Supplied material Block Start

Definition createErrorNode (url : string) (type : NodeType) (errorMessage : string)
    (st : Crawler) : CrawledNode * Crawler :=
  match parseGitUrl url with
  | Return c =>
      ({| n_id := "node-" +:+ pretty (nodeCounter st) +:+ "-error";
          n_path := Js.or_else (path c) ".";
          n_type := type;
          kustomizationContent := placeholder;
          isRemote := true;
          remoteUrl := Some url;
          loaded := false;
          n_error := Some errorMessage |},
       next_counter st)
  | Throw parseError =>
      ({| n_id := "node-" +:+ pretty (nodeCounter st) +:+ "-error";
          n_path := url;
          n_type := type;
          kustomizationContent := placeholder;
          isRemote := true;
          remoteUrl := Some url;
          loaded := false;
          n_error := Some ("Parse error: " +:+ exn_to_string parseError +:+
                           ". Original: " +:+ errorMessage) |},
       next_counter st)
  end.

(** The [try] block of [crawlKustomization]. *)
Definition try_load (w : World) (normalizedUrl : string) (referenceType : option NodeType)
    (st : Crawler) : outcome CrawledNode * Crawler :=
  let kustomizationUrl := ensureKustomizationYaml normalizedUrl in
  match fetchFileContent w kustomizationUrl st with
  | (Throw e, st) => (Throw e, st)
  | (Return content, st) =>
      match yaml_parse w content with
      | Throw e => (Throw e, st)
      | Return kustomization => createNode normalizedUrl kustomization referenceType st
      end
  end.

(** The [try] block with its [catch]: the node of the reference, loaded or
    in error. *)
Definition load_node (w : World) (normalizedUrl : string) (referenceType : option NodeType)
    (st : Crawler) : CrawledNode * Crawler :=
  match try_load w normalizedUrl referenceType st with
  | (Return node, st) => (node, st)
  | (Throw error, st) =>
      createErrorNode normalizedUrl (default resource referenceType)
        (exn_message error) st
  end.
Lemma inv_path_nil (a : nat) : paths !! a = Some [] → a = 0.
Proof.
  intros Ha. destruct (inv_root _ _ _ Hshape) as [H0 _].
  eapply NoDup_lookup; [apply (inv_nodup _ _ _ Hshape)|done..].
Qed.

Lemma walk_up_spec (fuel a : nat) (p : list string) :
  paths !! a = Some p → length p < fuel →
  walk_up fuel (heap t) a = Some (rev p).
Proof.
  revert a p. induction fuel as [|fuel IH]; intros a p Ha Hf; [lia|].
  assert (Hlt : a < length (heap t)).
  { rewrite <- (inv_length _ _ _ Hshape). by eapply lookup_lt_Some. }
  destruct (lookup_lt_is_Some_2 _ _ Hlt) as [nd Hnd].
  change (walk_up (S fuel) (heap t) a) with
    (pn ← heap t !! a;
     match item pn with
     | None => Some []
     | Some it => pp ← parent pn; rest ← walk_up fuel (heap t) pp; Some (it :: rest)
     end).
  rewrite Hnd. simpl. destruct a as [|a].
  - destruct (inv_root _ _ _ Hshape) as [H0 (r & Hr & Hi)]. simplify_eq.
    by rewrite Hi.
  - destruct (inv_node _ _ _ Hshape (S a) nd) as (x & pa & pp & Hi & Hp & Hpa & Hpp & Hpx);
      [lia|done|].
    simplify_eq. rewrite Hi, Hp. simpl.
    rewrite length_app in Hf. simpl in Hf.
    rewrite (IH pa pp) by (done || lia). simpl. by rewrite rev_unit.
Qed.

Lemma pattern_loop_spec (fuel : nat) (s : option nat) (l : list nat) :
  chain (heap t) s l → (∀ a, a ∈ l → 0 < a) → length l ≤ fuel →
  pattern_loop fuel (heap t) s = Some (omap (pattern_at (heap t) paths) l).
Proof.
  intros Hc. revert fuel. induction Hc as [|a nd l Ha Hc IH]; intros fuel Hpos Hf.
  { by destruct fuel. }
  destruct fuel as [|fuel]; [simpl in Hf; lia|].
  change (pattern_loop (S fuel) (heap t) (Some a)) with
    (nd ← heap t !! a;
     pp ← parent nd;
     pre ← walk_up (length (heap t)) (heap t) pp;
     rest ← pattern_loop fuel (heap t) (link nd);
     Some (if pre is [] then rest else (rev pre, count nd) :: rest)).
  destruct (inv_node _ _ _ Hshape a nd) as (x & pa & pp & Hi & Hp & Hpa & Hpp & Hpx);
    [apply Hpos; by left|done|].
  assert (Hpat : pattern_at (heap t) paths a
                 = if pp is [] then None else Some (pp, count nd)).
  { unfold pattern_at. rewrite Ha. simpl. rewrite Hp. simpl. by rewrite Hpp. }
  rewrite omap_cons_eq, Hpat. clear Hpat.
  rewrite Ha. simpl. rewrite Hp. simpl.
  assert (Hlt : a < length (heap t)) by (by eapply lookup_lt_Some).
  rewrite (walk_up_spec _ pa pp) by (done || pose proof (inv_depth _ _ Hpp); lia).
  simpl. rewrite IH; [|intros b Hb; apply Hpos; by right|simpl in Hf; lia]. simpl.
  destruct pp as [|y pp]; [done|].
  rewrite rev_involutive.
  destruct (rev (y :: pp)) eqn:Hrev; [|done].
  apply (f_equal (@length _)) in Hrev. rewrite length_rev in Hrev. done.
Qed.

(** The nodes of the chain of [x] are not the root. *)
Lemma chain_nodes_positive (x : string) (l : list nat) :
  (∀ a, a ∈ l ↔ ∃ nd, heap t !! a = Some nd ∧ item nd = Some x) →
  ∀ a, a ∈ l → 0 < a.
Proof.
  intros Hl a [nd [Ha Hi]]%Hl. destruct a; [|lia].
  destruct (inv_root _ _ _ Hshape) as [_ (r & Hr & Hir)]. congruence.
Qed.
(** X6. [parse_pdf], from the extracted page texts on: the page count is
    the number of pages; every sentence has the 1-based number of the
    page whose text it was cut from, between 1 and the page count; and
    the page numbers never decrease along the sentence list. *)
Theorem parse_pdf_pages_spec (pages : list (option string)) :
  let '(ss, n) := parse_pdf_pages pages in
  n = Z.of_nat (List.length pages) /\
  StronglySorted Z.le (map page_num ss) /\
  (forall s, In s ss ->
     exists k txt,
       nth_error pages k = Some txt /\
       page s = Some (Z.of_nat k + 1) /\ 1 <= Z.of_nat k + 1 <= n /\
       In s (split_sentences
               (match txt with Some t => t | None => EmptyString end)
               (Some (Z.of_nat k + 1)))).
Proof.
  unfold parse_pdf_pages.
  destruct (parse_pdf_loop_spec pages 0 []) as (new & -> & Hsorted & Hfrom).
  simpl. split; [reflexivity|]. split; [exact Hsorted|].
  intros s Hs. destruct (Hfrom s Hs) as (k & txt & Hk & Hpg & Hin).
  exists k, txt. simpl in Hpg, Hin. repeat split; auto; try lia.
  assert (k < List.length pages)%nat by (apply nth_error_Some; congruence).
  lia.
Qed.

Lemma parse_pdf_pages_spec_witness :
  exists k txt,
    nth_error [Some "A. B."; None; Some "C"] k = Some txt /\
    Some 3 = Some (Z.of_nat k + 1).
Proof.
  pose proof (parse_pdf_pages_spec [Some "A. B."; None; Some "C"]) as H.
  cbv zeta in H. vm_compute parse_pdf_pages in H.
  destruct H as (_ & _ & Hfrom).
  destruct (Hfrom (mkSentence "C" (Some 3))) as (k & txt & Hk & Hpg & _).
  - simpl. auto.
  - exists k, txt. split; [exact Hk | exact Hpg].
Defined.

End Segmenter.

(** ** Decimal strings and page labels *)

Module Labels.
Import Py.

Lemma to_int_proper (n : Z) :
  Z.to_int n <> Decimal.Pos Decimal.Nil /\
  Z.to_int n <> Decimal.Neg Decimal.Nil.
Proof.
  destruct n as [|q|q]; simpl; split; try discriminate;
    intros [= E]; now apply Unsigned.to_uint_nonnil in E.
Qed.

(** [str] of an integer can be read back. *)
Lemma str_parse (n : Z) : NilZero.int_of_string (str n) = Some (Z.to_int n).
Proof. unfold str. apply NilZero.isi; apply to_int_proper. Qed.

Lemma str_inj (n m : Z) : str n = str m -> n = m.
Proof.
  intros E. apply DecimalZ.to_int_inj.
  pose proof (str_parse n) as Hn. rewrite E, str_parse in Hn. congruence.
Qed.

Lemma str_nonempty (n : Z) : str n <> EmptyString.
Proof.
  intros E. pose proof (str_parse n) as H. rewrite E in H. discriminate.
Qed.

Lemma append_nonempty_l (a b : string) :
  a <> EmptyString -> (a ++ b)%string <> EmptyString.
Proof. destruct a; [congruence | discriminate]. Qed.

Lemma append_inj_l (a b c : string) : (a ++ b = a ++ c)%string -> b = c.
Proof. induction a as [|x a IH]; simpl; [auto|]. intros [= E]. auto. Qed.
(** * Frogy: the discovery, accumulation and correlation pipeline of frogy.py

    A shallow embedding of the parts of [src/frogy.py] that decide the
    behaviour of the host accumulator ([unique_lines], [run_anew],
    [self.all_domains]), of root-domain extraction, of the resolution stage
    and of the final join ([build_results_table]).

    Python [str] values are modelled by [string]; a character is a code
    point below 256, so [lower] and [strip] are the Latin-1 restrictions of
    [str.lower] and [str.strip]. *)

From Stdlib Require Import Ascii.
From stdpp Require Import base option list gmap strings.

(** ** Python string primitives *)

Module PyStr.

Definition code (c : ascii) : N := N_of_ascii c.

(** [str.isspace] on one character: TAB..CR, FS..US, SPACE, NEL, NBSP. *)
Definition is_space (c : ascii) : bool :=
  let n := code c in
  ((9 <=? n) && (n <=? 13) || (28 <=? n) && (n <=? 32)
   || (n =? 133) || (n =? 160))%N.

(** [str.lower] on one character: A-Z and the upper-case letters of
    Latin-1 (all of 0xC0..0xDE except the multiplication sign 0xD7). *)
Definition lower_char (c : ascii) : ascii :=
  let n := code c in
  if ((65 <=? n) && (n <=? 90)
      || (192 <=? n) && (n <=? 222) && negb (n =? 215))%N
  then ascii_of_N (n + 32) else c.

Fixpoint lower (s : string) : string :=
  match s with
  | EmptyString => EmptyString
  | String c r => String (lower_char c) (lower r)
  end.

(** [s.lstrip(chars)] and [s.rstrip(chars)], the character set given as a
    predicate. *)
Fixpoint lstrip_of (p : ascii → bool) (s : string) : string :=
  match s with
  | EmptyString => EmptyString
  | String c r => if p c then lstrip_of p r else s
  end.

Fixpoint rstrip_of (p : ascii → bool) (s : string) : string :=
  match s with
  | EmptyString => EmptyString
  | String c r =>
      match rstrip_of p r with
      | EmptyString => if p c then EmptyString else String c EmptyString
      | r' => String c r'
      end
  end.

(** [s.strip()] *)
Definition strip (s : string) : string := rstrip_of is_space (lstrip_of is_space s).

Definition is_dot (c : ascii) : bool := bool_decide (c = "."%char).

(** [s.rstrip('.')]: removes every trailing dot. *)
Definition rstrip_dots (s : string) : string := rstrip_of is_dot s.

(** [c in s] for a one-character needle. *)
Fixpoint contains (c : ascii) (s : string) : bool :=
  match s with
  | EmptyString => false
  | String d r => bool_decide (d = c) || contains c r
  end.

(** [sep.join(lines)] *)
Fixpoint join (sep : string) (lines : list string) : string :=
  match lines with
  | [] => EmptyString
  | [l] => l
  | l :: rest => l +:+ sep +:+ join sep rest
  end.

(** The one-character string made of a line feed. *)
Definition LF : string := String "010"%char EmptyString.

(** [s.split(sep)] for a one-character separator: always at least one
    field. *)
Fixpoint split (sep : ascii) (s : string) : list string :=
  match s with
  | EmptyString => [EmptyString]
  | String c r =>
      if bool_decide (c = sep) then EmptyString :: split sep r
      else match split sep r with
           | f :: fs => String c f :: fs
           | [] => [String c EmptyString]
           end
  end.

Definition nonempty (s : string) : bool :=
  match s with EmptyString => false | _ => true end.

(** [all(p(c) for c in s)] *)
Fixpoint all_of (p : ascii → bool) (s : string) : bool :=
  match s with
  | EmptyString => true
  | String c r => p c && all_of p r
  end.
(** * Harmony work-item scheduling and execution: a shallow embedding

    The development models these source files of the repository:
    - [models/batch.ts]                         (module [BatchModel]),
    - [workflow-orchestration/work-item-polling.ts] (module [Polling]),
    - the service runner (LogStream, catalogs, error resolution, log upload,
      [runServiceFromPull])                     (module [Runner]),
    - the runner's [runQueryCmrFromPull]        (module [QueryCmr]),
    - the object-store index ([defaultObjectStore],
      [objectStoreForProtocol])                 (module [ObjectStores]),
    - [packages/util/string.ts]                 (module [StringUtil]),
    - [util/log.ts], the log level part         (module [Log]).

    Strings are sequences of characters with codes below 256; regular
    expressions are matched by derivatives (module [Text]).

    Part I holds the definitions, Part II the lemmas and theorems. *)

From Stdlib Require Import ZArith String Ascii List Lia Permutation Sorted Bool.
From stdpp Require Import base list strings pretty gmap.
Import ListNotations.
Local Open Scope Z_scope.

(* ###################################################################### *)
(** * Part I: definitions *)
(* ###################################################################### *)

(** ** JavaScript values, exceptions and effects *)

Module JS.

(** JSON documents as [JSON.parse] produces them.  Objects keep their keys in
    insertion order, so they are association lists.  Numeric payloads are
    integers: the numbers this code inspects are ids, counts and indices. *)
#[warnings="-register-all"]
Inductive json : Type :=
| JNull
| JBool (b : bool)
| JNum (n : Z)
| JStr (s : string)
| JArr (items : list json)
| JObj (fields : list (string * json)).

(** A JavaScript value is a JSON value or [undefined]. *)
Abbreviation jsval := (option json).
Abbreviation undefined := (@None json).

(** The three kinds of exception the modelled code can see. *)
Inductive exn : Type :=
| SyntaxError (msg : string)
| TypeError (msg : string)
| Error (msg : string).

Definition message (e : exn) : string :=
  match e with SyntaxError m | TypeError m | Error m => m end.

(** [e instanceof SyntaxError] *)
Definition instanceof_SyntaxError (e : exn) : bool :=
  match e with SyntaxError _ => true | _ => false end.

(** Outcome of a call that may throw. *)
Inductive res (A : Type) : Type :=
| Ok (a : A)
| Throw (e : exn).
Arguments Ok {A} a.
Arguments Throw {A} e.

Definition res_bind {A B} (r : res A) (k : A -> res B) : res B :=
  match r with Ok a => k a | Throw e => Throw e end.
(** * The news-headline fine-tuning pipeline of [fine_tuning.py]

    A shallow embedding of the script and of the library calls it is glued
    from.  Pandas frames are lists of labelled rows, numpy arrays and torch
    tensors are lists, exceptions are an error monad, and the effects of the
    training loop (optimizer calls, forward passes, checkpoint files) are
    recorded in an explicit world with an event trace.

    What the script delegates to third-party code and what cannot be computed
    here (the random generators, the word-piece vocabulary, the BERT forward
    pass, the optimizer, the loss value) enters as an interface
    ([Numpy], [Torch]) whose operations are opaque.  Floating point numbers
    are idealised as rationals. *)

From Stdlib Require Import ZArith QArith_base Qround Lia.
From stdpp Require Import base tactics option list sorting strings gmap pretty.

Close Scope Q_scope.

(** ** Exceptions *)

Inductive exn : Set :=
  | KeyError
  | ValueError
  | ZeroDivisionError
  | IndexError
  | RuntimeError.

Inductive result (A : Type) : Type :=
  | Ok (a : A)
  | Raise (e : exn).
Arguments Ok {A} a.
Arguments Raise {A} e.

Global Instance result_bind : MBind result := λ A B k m,
  match m with
  | Ok a => k a
  | Raise e => Raise e
  end.
(** * go-craq: the replica node (node/node.go)

    A shallow embedding of the CRAQ replica node: its data model, the
    neighbor registry, the coordinator connection and the catch-up
    protocol, together with the properties of these that the design
    document states.

    The node talks to two collaborators through Go interfaces, the store
    ([storer]) and the transport ([transport.Transporter] and
    [transport.Client]).  Both are type classes here; the node's methods
    are written in a small monad that threads the [Node] struct, returns
    Go's [error] (or a panic) and records every call made on a
    collaborator, in program order. *)

From Stdlib Require Import NArith.
From Stdlib.Strings Require Import Byte.
From stdpp Require Import gmap strings list fin_maps.

Set Default Proof Using "Type*".

(** ** Errors *)

(** Go's [error] values; [nil] is [None] of [option error]. *)
Definition error : Type := string.

Definition ErrNotFound : error := "that key does not exist".
Definition ErrDirtyItem : error := "key has an uncommitted version".

(** A Go result pair [(T, error)]. *)
Inductive result (A : Type) : Type :=
| Ok (a : A)
| Err (e : error).
Arguments Ok {A} a.
Arguments Err {A} e.

(** ** Data model *)

(** [Item]: one stored version of a key.  [Version] is a [uint64]; the node
    never computes with versions in this file, so no wrap-around arises and
    they are kept as [N].  The store hands items out as [[]*Item]; the
    pointers are taken to be non-nil, as every store returns them. *)
Record Item : Type := mkItem {
  Version : N;
  Committed : bool;
  Value : list byte;
  Key : string
}.

(** [craqrpc.NeighborPos]: the positions of the neighbor registry. *)
Inductive NeighborPos : Type :=
| NeighborPosPrev
| NeighborPosNext
| NeighborPosTail.

#[global] Instance NeighborPos_eq_dec : EqDecision NeighborPos.
Proof. solve_decision. Defined.

Definition NeighborPos_to_nat (p : NeighborPos) : nat :=
  match p with
  | NeighborPosPrev => 0
  | NeighborPosNext => 1
  | NeighborPosTail => 2
  end.

Definition NeighborPos_of_nat (i : nat) : option NeighborPos :=
  match i with
  | 0 => Some NeighborPosPrev
  | 1 => Some NeighborPosNext
  | 2 => Some NeighborPosTail
  | _ => None
  end.

#[global] Program Instance NeighborPos_countable : Countable NeighborPos :=
  inj_countable NeighborPos_to_nat NeighborPos_of_nat _.
Next Obligation. by intros []. Qed.

(** Modelled from the spec: [craqrpc.NodeMeta] is declared outside node.go.
    Section 6 gives the reply of [AddNode] as
    [{is_head, is_tail, tail_path, prev_path}]; the fields carry the names
    node.go reads them by. *)
Record NodeMeta : Type := mkNodeMeta {
  IsHead : bool;
  IsTail : bool;
  Tail : string;
  Prev : string
}.

(** Modelled from the spec: the element type of [craqrpc.PropagateResponse]
    is declared outside node.go.  Section 6 describes a response as a
    mapping from key to the list of full items "(version, committed flag,
    value)"; node.go reads [item.Value] and [item.Version] and takes the key
    from the map. *)
Record PropagatedItem : Type := mkPropagatedItem {
  pi_Version : N;
  pi_Committed : bool;
  pi_Value : list byte
}.

(** [craqrpc.PropagateRequest] is [map[string][]uint64] and
    [craqrpc.PropagateResponse] maps a key to the items sent back. *)
Abbreviation PropagateRequest := (gmap string (list N)).
Abbreviation PropagateResponse := (gmap string (list PropagatedItem)).

(** ** The collaborators *)

(** The [storer] interface over a store state [St].  Every method may
    change the store, so each returns the state it leaves behind. *)
Class storer (St : Type) : Type := {
  store_Read : string → St → St * result Item;
  store_Write : string → list byte → N → St → St * option error;
  store_Commit : string → N → St → St * option error;
  store_ReadVersion : string → N → St → St * result Item;
  store_AllNewerCommitted : PropagateRequest → St → St * result (list Item);
  store_AllNewerDirty : PropagateRequest → St → St * result (list Item);
  store_AllDirty : St → St * result (list Item);
  store_AllCommitted : St → St * result (list Item)
}.

(** [transport.Transporter] and [transport.Client] over a network state
    [Net]; a [Client] is a handle on a connection.  [Client.Call] is given
    once per method name node.go calls it with. *)
Class Transporter (Net Client : Type) : Type := {
  tr_Connect : string → Net → Net * result Client;
  cl_AddNode : Client → string → Net → Net * result NodeMeta;
  cl_FwdPropagate : Client → PropagateRequest → Net → Net * result PropagateResponse;
  cl_BackPropagate : Client → PropagateRequest → Net → Net * result PropagateResponse;
  cl_Close : Client → Net → Net * option error
}.

(** Go leaves the order in which [range] visits a map unspecified.  The
    order is a parameter: any enumeration of the map's entries. *)
Class RangeOrder : Type := {
  range : PropagateResponse → list (string * list PropagatedItem);
  range_perm : ∀ m, range m ≡ₚ map_to_list m
}.

(** The remote procedure calls node.go issues, with their arguments. *)
Inductive Rpc : Type :=
| RPC_AddNode (path : string)
| RPC_FwdPropagate (args : PropagateRequest)
| RPC_BackPropagate (args : PropagateRequest).

Definition rpc_method (r : Rpc) : string :=
  match r with
  | RPC_AddNode _ => "RPC.AddNode"
  | RPC_FwdPropagate _ => "RPC.FwdPropagate"
  | RPC_BackPropagate _ => "RPC.BackPropagate"
  end.

Section Node.

Context {St Net Client : Type}.
Context {store_impl : storer St} {transport_impl : Transporter Net Client}.
Context {range_impl : RangeOrder}.

(** [neighbor]: a connection handle, possibly nil, and the path. *)
Record neighbor : Type := mkNeighbor {
  client : option Client;
  path : string
}.

(** The zero value of [neighbor], which Go returns for an absent key. *)
Definition neighbor_zero : neighbor := {| client := None; path := "" |}.

(** [Node].  The mutex [mu] is left out: no method of this file takes it. *)
Record Node : Type := mkNode {
  neighbors : gmap NeighborPos neighbor;
  store : St;
  latest : gmap string N;
  CdrPath : string;
  cdr : option Client;
  Path : string;
  isHead : bool;
  isTail : bool;
  transport : Net
}.

Record Opts : Type := mkOpts {
  opt_Store : St;
  opt_Path : string;
  opt_CdrPath : string;
  opt_Transport : Net
}.

(** [n.neighbors[pos]] as an expression: the zero value when absent. *)
Definition neighbor_at (n : Node) (pos : NeighborPos) : neighbor :=
  default neighbor_zero (neighbors n !! pos).
Lemma updateUserLocation_fields_witness :
  ∃ u', Data.updateUserLocation (Spec.sample_app (inr VUndefined))
          Spec.sample_tutor = ([], inr u') ∧
        location u' = Some "Gunn Academic Center" ∧
        locations u' = ["Gunn Academic Center"].
Proof.
  destruct (proj2 (updateUserLocation_fields
                     (Spec.sample_app (inr VUndefined)) Spec.sample_tutor)
              Spec.sample_availability eq_refl)
    as (u' & Hrun & _).
  exists u'. split; [exact Hrun|].
  vm_compute in Hrun. injection Hrun as <-. split; reflexivity.
Defined.

Lemma bind_value {A B} (t : list event) (a : A) (k : A → M B) :
  bind (t, inr a) k = (t ++ (k a).1, (k a).2).
Proof. unfold bind. by destruct (k a). Qed.

Lemma updateUserAvailability_run (app : App) (u : User) (i : string) :
  uid u = Some i → i ≠ "" →
  Data.updateUserAvailability app u
  = match appointments app i with
    | inl e => ([FsGet ["users"; i; "appointments"]], inl e)
    | inr appts =>
        ([FsGet ["users"; i; "appointments"]],
         inr (Data.set_availability u
                (Some (Data.bookedAvailability appts (availability u)))))
    end.
Proof.
  intros Huid Hne. unfold Data.updateUserAvailability.
  rewrite Huid, (falsy_Some _ Hne). simpl.
  by destruct (appointments app i).
Qed.



End user_location.

(** ** More on [Data.concatArr] *)

Section concatArr_more.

Supplied material Block End

=== What you need to do ===
The lines to return are those in the entries above that include "files".

=== Task result ===
    The development models these source files of the repository:
    training loop (optimizer calls, forward passes, checkpoint files) are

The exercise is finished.